In Fig. 2a, we also have chosen two different generators for the Gabor system: a complex random signal, and a characteristic function of a difference set, described in Sect. 2. Here, we use \(0.5N^2\) measurements, namely all N translations, and random 0.5N from the modulations. With this setup, we use \(\ell _1\) minimization only in the Step (1),  and in (2) and (3) we use the fast Fourier transform. For a fixed sparsity from 1 to 15,  we repeat the experiment \(T=200\) times, and count a trial as successful, if the normalized squared error is smaller than \(10^{-2}.\)

In Fig. 2b, we do the same experiment, but we take partial measurements in both directions: translation and modulation. Namely, for \(N=67,\) we take 0.52N translations, and 0.7N modulations at random. The generator here, as described in Proposition 3.1, is a short Fourier window, with length 8. Now, we need to use Basis Pursuit in all steps (1),  (2) and (3),  which in turn leads to a lower recovery rate. We made \(T=100\) trials for every sparsity level.

Fig. 3
figure 3

Recovery time

In Fig. 3a, we test the speed of our algorithm in comparison to the PhaseLift algorithm [6], implemented using the CVX package. We also use Gabor measurements for it, but only \(2\log (N) N,\) taken at random. We plot the average execution time over \(T=50\) trials, and see that as the dimension grows, our method becomes faster, although the number of measurements is much larger. Also, if we are using the full set of measurements, the time needed is incomparably smaller to both of the other methods—since then there is no minimization problem included. In this case, also, we will always recover the signal with probability 1,  independently of the sparsity level.

In Fig. 3b, we compare the execution time of Algorithm 1 from all \(N^2\) measurements to the GESPAR algorithm [24], a greedy algorithm for recovery of sparse signals from Fourier intensity measurements (in our experiment we use 2N measurements). This algorithm is very fast for high dimensions, but since it is iterative, it becomes slower as the sparsity increases for a fixed dimension of the signal. We illustrate this behavior in Fig. 3b, where for every dimension, we measure the average time of recovery of signals with sparsity \(k=5\) and \(k=10.\) We see that the GESPAR algorithm is faster, when we want to recover a signal which has only 5 nonzeros, but if this number is larger, our algorithm becomes faster than the GESPAR, since it does not strongly depend on the sparsity level.

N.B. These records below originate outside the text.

(** * Bill generator: the bill-data synthesis core of [src/lib/billGenerator.ts]

    A shallow embedding of the static methods of the class [BillGenerator]
    that compute the bill records:
    - the calendar behind the JavaScript [Date] objects the code builds,
    - [parseDate], [formatDate], [generateDateRange],
    - [generateUnitsDistribution] with its source of random numbers,
    - [distributeInvoicesAcrossDates], [createBillData],
    - [numberToWords], [generateAmountInWords],
    - [validateConfigurationLimits] and the presets [BILL_PRESETS],
    and of the pure helpers and handlers of the components
    [components/DateSettings.tsx] ([convertToInputDate],
    [convertFromInputDate], [addSpecificDate], [removeSpecificDate]) and
    [WeekdayExclusions] ([handleWeekdayToggle]).

    Conventions of the model.
    - A JavaScript number that the code uses as an integer is a [Z].
    - A call that can throw returns an [outcome]: [Returns v], [Throws msg]
      with the message of the [Error], or [Diverges] when the loop that is
      modelled with fuel has not finished within the fuel.
    - [Math.random()] is the next element of an infinite sequence of
      rationals of [[0,1)], the number of draws made so far is threaded
      through the code.
    - A [Date] is its time value, the milliseconds since the epoch; local
      time is UTC shifted by a fixed offset [tz] (no daylight saving), and
      the time value is not clipped to the range of ECMAScript's TimeClip
      ([valid_time] is that range). The module [Zoned] has the [Date] and
      the month-range code once more over an offset that changes.
    - An amount is the exact product of the units and the unit price; the
      code multiplies doubles, which gives the same number when both are
      integers and the product is below 2^53. *)

From Stdlib Require Import ZArith QArith Qround String Ascii List Lia.
From Stdlib Require DecimalString DecimalPos.
From Stdlib Require Import Sorted.
From stdpp Require Import base list strings.

Local Open Scope Z_scope.

(** ** Outcomes of calls that may throw *)

Inductive outcome (A : Type) : Type :=
  | Returns (v : A)
  | Throws (msg : string)
  | Diverges.

Arguments Returns {A} v.
Arguments Throws {A} msg.
Arguments Diverges {A}.

Global Instance outcome_ret : MRet outcome := fun A v => Returns v.

Global Instance outcome_bind : MBind outcome := fun A B k c =>
  match c with
  | Returns v => k v
  | Throws msg => Throws msg
  | Diverges => Diverges
  end.

(** [check b msg]: [if (b) throw new Error(msg)]. *)
Definition check (b : bool) (msg : string) : outcome unit :=
  if b then Throws msg else Returns tt.

(** ** Strings and numbers of the JavaScript runtime *)

Module JS.

(** [String(n)] for an integer [n]. *)
Definition string_of_Z (n : Z) : string :=
  DecimalString.NilZero.string_of_int (Z.to_int n).

(** [s.padStart(n, "0")]. *)
Definition padStart0 (n : nat) (s : string) : string :=
  String.concat "" (replicate (n - String.length s) "0"%string) +:+ s.

(** White space of [trim] and of [Number], among the ASCII characters. *)
Definition is_space (c : ascii) : bool :=
  let n := N_of_ascii c in
  ((n =? 32) || ((9 <=? n) && (n <=? 13)))%N.

Fixpoint trimStart (s : string) : string :=
  match s with
  | String c rest => if is_space c then trimStart rest else s
  | EmptyString => EmptyString
  end.

Fixpoint trimEnd (s : string) : string :=
  match s with
  | String c rest =>
      match trimEnd rest with
      | EmptyString => if is_space c then EmptyString else String c EmptyString
      | rest' => String c rest'
      end
  | EmptyString => EmptyString
  end.

Definition trim (s : string) : string := trimEnd (trimStart s).

(** [c.toUpperCase()] on one ASCII character. *)
Definition toUpperCase (c : ascii) : ascii :=
  let n := N_of_ascii c in
  if ((97 <=? n) && (n <=? 122))%N then ascii_of_N (n - 32) else c.

(** [s.charAt(0).toUpperCase() + s.slice(1)]. *)
Definition capitalize (s : string) : string :=
  match s with
  | String c rest => String (toUpperCase c) rest
  | EmptyString => EmptyString
  end.

(** [s.split(sep)] for a separator of one character. *)
Fixpoint split (sep : ascii) (s : string) : list string :=
  match s with
  | EmptyString => [EmptyString]
  | String c rest =>
      if Ascii.eqb c sep then EmptyString :: split sep rest
      else match split sep rest with
           | piece :: pieces => String c piece :: pieces
           | [] => [String c EmptyString]
           end
  end.

Definition is_digit (c : ascii) : bool :=
  let n := N_of_ascii c in ((48 <=? n) && (n <=? 57))%N.

Definition digit_value (c : ascii) : Z := Z.of_N (N_of_ascii c) - 48.

Fixpoint all_digits (s : string) : bool :=
  match s with
  | EmptyString => true
  | String c rest => is_digit c && all_digits rest
  end.

Fixpoint decimal_value (acc : Z) (s : string) : Z :=
  match s with
  | EmptyString => acc
  | String c rest => decimal_value (10 * acc + digit_value c) rest
  end.

(** [Number(s)], [None] for [NaN]. The model reads the empty string
    (after trimming) as 0 and a string of decimal digits as its value;
    every other string is [NaN] here (a sign, a fraction, an exponent or
    a radix prefix are outside the model). *)
Definition Number (s : string) : option Z :=
  let t := trim s in
  if all_digits t then Some (decimal_value 0 t) else None.

(** [l.includes(x)] on an array of numbers. *)
Definition includes (l : list Z) (x : Z) : bool := existsb (Z.eqb x) l.

(** A falsy string is the empty one. *)
Definition truthy (s : string) : bool :=
  match s with EmptyString => false | _ => true end.

(** [l.sort(cmp)]: the sort is stable, an element goes behind the
    elements it does not compare below. *)
Fixpoint insert_sorted {A : Type} (cmp : A -> A -> Z) (x : A) (l : list A) : list A :=
  match l with
  | [] => [x]
  | y :: l' => if cmp x y <? 0 then x :: l else y :: insert_sorted cmp x l'
  end.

We would like to mention that our algorithm for all \(N^2\) measurements is also stable to additive noise in the measurements. This follows from Theorem 2.3 and can be intuitively explained by the fact that the only troublesome part is the division in Step (3). If the generator g is such, that the values \(\langle g, g_{p,l} \rangle \) are bounded away from zero, one can guarantee robustness to noise. For the recovery from less than \(N^2\) measurements, we leave the detailed investigation on this matter for future work.